Erardo Rautenberg, Generalstaatsanwalt des Landes Brandenburg, berichtete über die Strafverfolgung von übergriffigen Justizvollzugsbediensteten. Zwei von ihnen aus der Strafvollzugsanstalt Cottbus mit den Spitznamen „Roter Terror“ und „Arafat“ seien wegen schweren Gefangenenmisshandlungen – unter anderem Scheinexekutionen - jeweils zu mehrjährigen Haftstrafen ohne Bewährung verurteilt worden. Zehn weitere kamen mit Bewährungsstrafen davon. 92 verdächtige Todesfälle könnten wohl nie mehr aufgeklärt werden, da die Leichen ausnahmslos verbrannt worden seien, so Rautenberg.

Jürgen Sydow hat zehn Monate als politischer Häftling in mehreren Gefängnissen der ehemaligen DDR eingesessen, unter anderem sechs Monate im berüchtigten Stasiknast Cottbus, davon drei Monate in Isolationshaft. Er habe nach seiner Haftzeit – Sydow wurde 1975 von der Bundesrepublik Deutschland frei gekauft – nie wieder einem Menschen vertrauen können.

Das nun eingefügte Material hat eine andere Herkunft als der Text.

(** * A shallow embedding of [src/server/socket.rs] (the Wayland server socket)

    The Rust code talks to the operating system through a handful of system
    calls: [openat] with [O_CREAT|O_WRONLY], [flock], [unlink], the
    [socket/bind/listen] sequence behind [UnixListener::bind], and [close]
    (when an [OwnedFd] or a listener is dropped).  We model the part of the
    kernel state these calls touch: a directory tree flattened to a map from
    path strings to nodes (regular files and socket files, each with an
    inode number), the open file descriptions (fd -> inode), the table of
    exclusive [flock] locks (inode -> holding fd) and a trace of the system
    calls issued.  Whatever the environment decides outside of this state
    (permissions, a missing parent directory, kernel resource exhaustion) is
    an oracle stored in the world and never changed by the program.

    Every system call is a function [World -> option (World * A)]: [None]
    means the calling thread is suspended (a blocking call that has to
    wait), which is how blocking is distinguished from immediate failure. *)

From Stdlib Require Import Ascii String NArith.
From stdpp Require Import base gmap strings list relations.

Open Scope string_scope.

(** ** Errors *)

(** The [io::Error] payloads we need, by errno. *)
Inductive Errno :=
| ENOENT | EACCES | ENXIO | EWOULDBLOCK | ENOLCK | EADDRINUSE | EBADF.

(** [enum SocketError] *)
Inductive SocketError :=
| NoAvailableSocket
| RuntimeDirInvalid
| LockOpen (e : Errno)
| LockAcquire (e : Errno)
| Bind (e : Errno)
| Accept (e : Errno).

(** Rust's [Result]. *)
Inductive Result (A E : Type) := Ok (a : A) | Err (e : E).
Arguments Ok {A E} a.
Arguments Err {A E} e.

(** ** The kernel state *)

(** A directory entry: a regular file (with its permission bits) or a
    socket file. *)
Inductive Node :=
| File (ino : nat) (mode : N)
| Sock (ino : nat).

(** The outcome of [env::var]: [VarError::NotPresent], [VarError::NotUnicode]
    or the value. *)
Inductive EnvVar := NotPresent | NotUnicode | Present (s : string).

(** One entry of the system-call trace, with whether the call succeeded. *)
Inductive Event :=
| EvOpenat (path : string) (ok : bool)
| EvFlock (fd : nat) (ok : bool)
| EvUnlink (path : string) (ok : bool)
| EvBind (path : string) (ok : bool)
| EvClose (fd : nat).

Record World := mkWorld {
  fs : gmap string Node;
  next_ino : nat;
  fds : gmap nat nat;        (** open file description -> inode *)
  next_fd : nat;
  locks : gmap nat nat;      (** inode -> fd holding the exclusive flock *)
  trace : list Event;
  umask : N;
  xdg_var : EnvVar;          (** the value of [XDG_RUNTIME_DIR] *)
  open_ok : string -> bool;  (** the environment lets [openat] reach the path *)
  unlink_ok : string -> bool;
  bind_ok : string -> bool;
  lock_records_exhausted : bool  (** the kernel answers [flock] with ENOLCK *)
}.

Definition set_fs (m : gmap string Node) (w : World) : World :=
  mkWorld m (next_ino w) (fds w) (next_fd w) (locks w) (trace w) (umask w)
    (xdg_var w) (open_ok w) (unlink_ok w) (bind_ok w) (lock_records_exhausted w).

Definition set_fds (m : gmap nat nat) (w : World) : World :=
  mkWorld (fs w) (next_ino w) m (next_fd w) (locks w) (trace w) (umask w)
    (xdg_var w) (open_ok w) (unlink_ok w) (bind_ok w) (lock_records_exhausted w).
(** * Koo-Toueg coordinated checkpointing simulation: the engine of [app.py]

    A shallow embedding of the classes [Process] and [SimulationController]
    and of the [trigger_failure] handler.

    - A [Process] object is a record.  The controller's list [processes] holds
      each object once (only [add_process] appends, and it appends a fresh
      object), so an object reference is modelled as a position in that list
      and a mutation of the object as an update at that position.
    - Python floats are binary64 primitive floats, Python ints are [Z].
    - [random.random()], [time.time()] and [uuid.uuid4()] are oracles: the
      k-th call returns the k-th value of a stream; the world counts calls.
    - [socketio.emit] appends an event to the trace of the world.  A log
      event carries the values interpolated into its message rather than the
      rendered text.
    - [socketio.sleep] is a cooperative yield.  While a protocol run sleeps,
      the server may run the [trigger_failure] handler for the events that
      arrived: the world carries, for each future yield, the pids whose
      failure arrives there.  With no arrivals every sleep does nothing and
      the run is sequential. *)

From Stdlib Require Import ZArith String List Bool Lia.
From Stdlib Require Import Floats.PrimFloat.
From Stdlib Require Import Numbers.DecimalString.
From stdpp Require Import base list sorting gmap strings.

Set Warnings "-inexact-float".

(** ** Data model *)

Inductive Status := running | checkpointing | recovering | failed.

Inductive CheckpointKind := tentative | permanent.

(** The dict [Process.state]: four float fields and the integer
    ["computation_step"]. *)
Record State := mkState {
  temperature : float;
  pressure : float;
  wind_speed : float;
  humidity : float;
  computation_step : Z
}.

(** The dict built by [take_tentative_checkpoint]. *)
Record Checkpoint := mkCheckpoint {
  ckpt_pid : Z;
  ckpt_timestamp : float;
  ckpt_state : State;
  ckpt_sent_counter : gmap Z Z;
  ckpt_rcvd_counter : gmap Z Z;
  ckpt_type : CheckpointKind;
  checkpoint_id : string
}.
(** C6, as amended.  If any module dependency records exist and the target
    has C++ or module-map sources, the variable block writes, between the
    compiler variables and the shared variables, each of the two
    module-file substitution variables that the toolchain uses: the first
    built from all the records (the target's own included), the second
    from the records that are not the target's own.  The value of each
    begins with [-Xclang -fmodules-embed-all-files] and goes on with one
    [-fmodule-file=<path>] argument per selected record, for an escaping
    that leaves these two flags alone. *)
Theorem C6_module_file_variables
    (E : Externals) (t : Target) (module_dep_info : list ModuleDep)
    (s : Scheduler) (R : Renderer) :
  module_dep_info <> [] ->
  Get (source_types_used t) SOURCE_CPP
  || Get (source_types_used t) SOURCE_MODULEMAP = true ->
  EscapeString R "-fmodules-embed-all-files" = "-fmodules-embed-all-files" ->
  EscapeString R "-fmodule-file=" = "-fmodule-file=" ->
  written (WriteCompilerVars E t module_dep_info s)
  = [CCompilerVars]
    ++ (if used (toolchain t) CSubstitutionModuleDeps
        then module_variable E CSubstitutionModuleDeps module_dep_info
        else [])
    ++ (if used (toolchain t) CSubstitutionModuleDepsNoSelf
        then module_variable E CSubstitutionModuleDepsNoSelf
                             (filter not_self module_dep_info)
        else [])
    ++ [SharedVars] /\
  forall substitution records,
    render R (module_variable E substitution records)
    = (ninja_name E substitution
       ++ " = -Xclang -fmodules-embed-all-files"
       ++ fold_right (fun r rest =>
                        " -fmodule-file=" ++ WriteFile R (pcm r) ++ rest)
                     nl records)%string.
Proof.
  intros Hne Hsrc Hembed Hfile. split.
  - unfold WriteCompilerVars, WriteModuleDepsSubstitution, module_variable.
    destruct module_dep_info as [|r0 rest]; [congruence|].
    rewrite Hsrc, filter_selected_all, filter_selected_not_self.
    destruct (used (toolchain t) CSubstitutionModuleDeps);
      destruct (used (toolchain t) CSubstitutionModuleDepsNoSelf);
      cbn [written bind emit ret result sched app];
      repeat first [rewrite <- app_assoc | rewrite app_nil_r
                   | progress cbn [app]];
      reflexivity.
  - intros substitution records. unfold module_variable.
    rewrite render_app, (render_module_arguments R records Hfile).
    cbn [render fold_right render_item]. rewrite Hembed.
    rewrite !append_assoc. reflexivity.
Qed.

Lemma C6_witness :
  written (WriteCompilerVars StaticLibraries.plain ModuleMaps.modular
                             [ModuleEdges.self_record] Examples.idle)
  = [CCompilerVars]
    ++ module_variable StaticLibraries.plain CSubstitutionModuleDeps
                       [ModuleEdges.self_record]
    ++ module_variable StaticLibraries.plain CSubstitutionModuleDepsNoSelf []
    ++ [SharedVars] /\
  render Rendering.ninja
         (module_variable StaticLibraries.plain CSubstitutionModuleDeps
                          [ModuleEdges.self_record])
  = ("module_deps = -Xclang -fmodules-embed-all-files -fmodule-file=a.pcm"
     ++ nl)%string.
Proof.
  assert (Hne : [ModuleEdges.self_record] <> []) by discriminate.
  destruct (C6_module_file_variables
              StaticLibraries.plain ModuleMaps.modular [ModuleEdges.self_record]
              Examples.idle Rendering.ninja Hne eq_refl eq_refl eq_refl)
    as (Hw & Hr).
  split; [exact Hw|].
  exact (Hr CSubstitutionModuleDeps [ModuleEdges.self_record]).
Defined.

(** C6 as stated fails: a toolchain that does not use the module
    substitutions gets neither variable. *)
Lemma C6_counterexample :
  ~ both_module_variables_written StaticLibraries.plain Rendering.unused
      [ModuleEdges.self_record] Examples.idle.
Proof.
  intro H. unfold both_module_variables_written in H.
  assert (Hne : [ModuleEdges.self_record] <> []) by discriminate.
  specialize (H Hne eq_refl). vm_compute in H. discriminate.
Qed.


(** C8, as amended.  When a target that exports a module map -- the target
    being written or one of its linked dependencies -- yields zero or more
    than one output for its module-map source, the [CHECK] of
    [GetModuleDepsInformation] is fatal: the process is terminated before
    anything is written and nothing is reported to the scheduler. *)
Theorem C8_bad_modulemap_outputs_are_fatal
    (E : Externals) (t d : Target) (s : Scheduler) :
  d = t \/ In d (linked_deps t) ->
  exports_modulemap d -> bad_modulemap_outputs E d ->
  Run E t s = mkOutcome Fatal [] s.
Proof.
  intros Hd Hexp Hbad.
  unfold Run, Run_compile.
  rewrite (GetModuleDepsInformation_bad_outputs E t d Hd Hexp Hbad).
  reflexivity.
Qed.

Lemma C8_witness :
  exports_modulemap ModuleMaps.modular /\
  bad_modulemap_outputs ModuleMaps.two_pcm ModuleMaps.modular /\
  Run ModuleMaps.two_pcm ModuleMaps.modular Examples.idle
  = mkOutcome Fatal [] Examples.idle.
Proof.
  assert (Hexp : exports_modulemap ModuleMaps.modular) by reflexivity.
  assert (Hbad : bad_modulemap_outputs ModuleMaps.two_pcm ModuleMaps.modular).
  { exists (mkSourceFile "a.modulemap" SOURCE_MODULEMAP), true,
      (kOtherTool "cxx_module"), ["a.pcm"; "a.pcm.d"]%string.
    repeat split; try reflexivity. right. simpl. lia. }
  split; [exact Hexp | split; [exact Hbad|]].
  apply (C8_bad_modulemap_outputs_are_fatal
           ModuleMaps.two_pcm ModuleMaps.modular ModuleMaps.modular
           Examples.idle (or_introl eq_refl) Hexp Hbad).
Defined.

(** C8 as stated fails: with two outputs for the module map the emitter
    does not return and reports nothing. *)
Lemma C8_counterexample :
  ~ modulemap_error_is_reported ModuleMaps.two_pcm ModuleMaps.modular
      Examples.idle.
Proof.
  intro H.
  destruct H as [H _].
  - reflexivity.
  - exists (mkSourceFile "a.modulemap" SOURCE_MODULEMAP), true,
      (kOtherTool "cxx_module"), ["a.pcm"; "a.pcm.d"]%string.
    repeat split; try reflexivity. right. simpl. lia.
  - vm_compute in H. discriminate.
Qed.

(** C9.  Emission is deterministic: from any two states of the scheduler --
    in particular the state a first run leaves behind -- the emitter
    returns the same result and appends the same items, hence the same
    bytes, to its output buffer. *)
Theorem C9_emission_is_deterministic
    (E : Externals) (t : Target) (R : Renderer) (s1 s2 : Scheduler) :
  result (Run E t s1) = result (Run E t s2) /\
  written (Run E t s1) = written (Run E t s2) /\
  render R (written (Run E t s1)) = render R (written (Run E t s2)) /\
  written (Run E t (sched (Run E t s1))) = written (Run E t s1).
Proof.
  destruct (uniform_Run E t) as (r & w & errs & H).
  rewrite !H. simpl. repeat split; reflexivity.
Qed.

(** C10.  In a target compiled by the C-family source block, take a source
    for which the target reports output files but the none tool, and which
    is not a module map.  The source block writes no build edge for it.
    When emission reaches the duplicate check, its first output is in the
    final object-file list; that list is the one the duplicate check runs
    on, and when it has no duplicate, the target is not a source set and
    the final tool exists, it is written as the object files of the link
    edge. *)
Theorem C10_sources_without_tool_are_linked
    (E : Externals) (t : Target) (s : Scheduler)
    (c : Compiled) (w : list Item) (s1 : Scheduler)
    (source : SourceFile) (first : OutputFile) (rest : list OutputFile) :
  Run_compile E t s = mkOutcome (Value c) w s1 ->
  SwiftSourceUsed (source_types_used t) = false ->
  In source (sources t) ->
  GetOutputFilesForSource E t source = (true, kToolNone, first :: rest) ->
  IsModuleMapType source = false ->
  (forall pch_deps input_deps order_only_deps module_dep_info files s'
          deps order_only tool_name outs info,
      ~ In (CompilerBuildLine [source] deps order_only tool_name outs info)
           (written (WriteSources E t pch_deps input_deps order_only_deps
                                  module_dep_info files s'))) /\
  In first (obj_files c) /\
  Run E t s
  = mkOutcome (result (Run_finish E t c s))
              (w ++ written (Run_finish E t c s))
              (sched (Run_finish E t c s)) /\
  (NoDup (obj_files c) -> output_type t <> SOURCE_SET ->
   forall tool_,
     GetToolForTargetFinalOutputAsC E t = Some tool_ ->
     exists after,
       written (Run E t s)
       = w ++ link_line_start E t tool_ (obj_files c) ++ after).
Proof.
  intros Hc Hswift Hin Hout Hmm.
  assert (Hs : s1 = s)
    by exact (silent_sched _ _ _ _ _ (silent_Run_compile E t) Hc).
  subst s1.
  assert (Hrun : Run E t s
                 = mkOutcome (result (Run_finish E t c s))
                             (w ++ written (Run_finish E t c s))
                             (sched (Run_finish E t c s))).
  { unfold Run. now rewrite (bind_value _ _ _ _ _ _ Hc). }
  split; [|split; [|split; [exact Hrun|]]].
  - intros pch_deps id ood mdi files s' deps order_only tool_name outs info
           Hedge.
    destruct (WriteSources E t pch_deps id ood mdi files s')
      as [r' w' s''] eqn:Hw.
    apply WriteSources_spec in Hw. destruct Hw as (_ & Hitems & _).
    cbn [written] in Hedge.
    destruct (Hitems _ Hedge) as [Hp|[Hp|(S & _ & Hse)]]; try discriminate.
    destruct Hse as (tn & touts & tool & pch_part & Hout' & Hne & _ & _ & _
                     & Heq).
    injection Heq as HS _ _ Htn _. subst S tn.
    rewrite Hout in Hout'. injection Hout' as Htn _. congruence.
  - destruct (Run_compile_inv E t s c w s Hc)
      as (mdi & wp & objs & wsrc & _ & _ & Hsrc & Hobj & _).
    unfold source_block in Hsrc. rewrite Hswift in Hsrc. simpl in Hsrc.
    apply WriteSources_spec in Hsrc. destruct Hsrc as (_ & _ & Hobjs).
    rewrite Hobj, (Hobjs objs (other_files c) eq_refl). simpl.
    apply in_or_app. left. apply in_flat_map. exists source.
    split; [assumption|].
    unfold source_object. rewrite Hout, Hmm. simpl. now left.
  - intros Hnd Hset tool_ Htool.
    rewrite Hrun. cbn [written]. unfold Run_finish.
    rewrite (bind_value _ _ _ _ _ _
               (CheckForDuplicateObjectFiles_NoDup t (obj_files c) s Hnd)).
    cbn [negb app written].
    assert (Hlink :
              written (match output_type t with
                       | SOURCE_SET => WriteSourceSetStamp (obj_files c)
                       | _ => WriteLinkerStuff E t (obj_files c)
                                               (other_files c) (input_deps c)
                       end s)
              = written (WriteLinkerStuff E t (obj_files c) (other_files c)
                                          (input_deps c) s)).
    { destruct (output_type t); congruence. }
    rewrite Hlink, (WriteLinkerStuff_written E t _ _ _ _ tool_ Htool).
    eexists. reflexivity.
Qed.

Obwohl in einem christlichen Elternhaus aufgewachsen, war Sydow in der FDJ und bei den Jungen Pionieren. Er feierte Erfolge als erfolgreicher Sportler im Schießsport. Er hat Bauingenieurwesen in Cottbus studiert und durfte als 22-jähriger Student schon selbstständig Projekte bearbeiten. Doch er hatte einen kritischen Geist. „Der Amtskirche habe ich schon länger kritisch gegenüber gestanden.“ Nachdem Sydow mehrmals Zeuge wurde, wie in der DDR Vergehen mit zweierlei Maß gemessen wurden, stand er auch dem Staatswesen kritisch gegenüber. Im Urlaub in Ungarn traf er sich öffentlich mit einem Mitarbeiter der Botschaft der BRD, um die Möglichkeiten einer Ausreise zu erkunden. Auf dem Weg zu einer Freundin, die in Ungarn nahe der Grenze zu Österreich wohnte, wurde er lange vor der Grenze von einer Streife angehalten und verhaftet. Drei Wochen Isolationshaft in Budapest, dann Überstellung in die DDR. Da er kein Geständnis unterschrieb, erpresste man ihn damit, dass man seinen Vater inhaftieren würde, der Beweismittel versteckt habe. Da unterschrieb Sydow, wohl wissend, dass es solche Beweismittel gar nicht gab.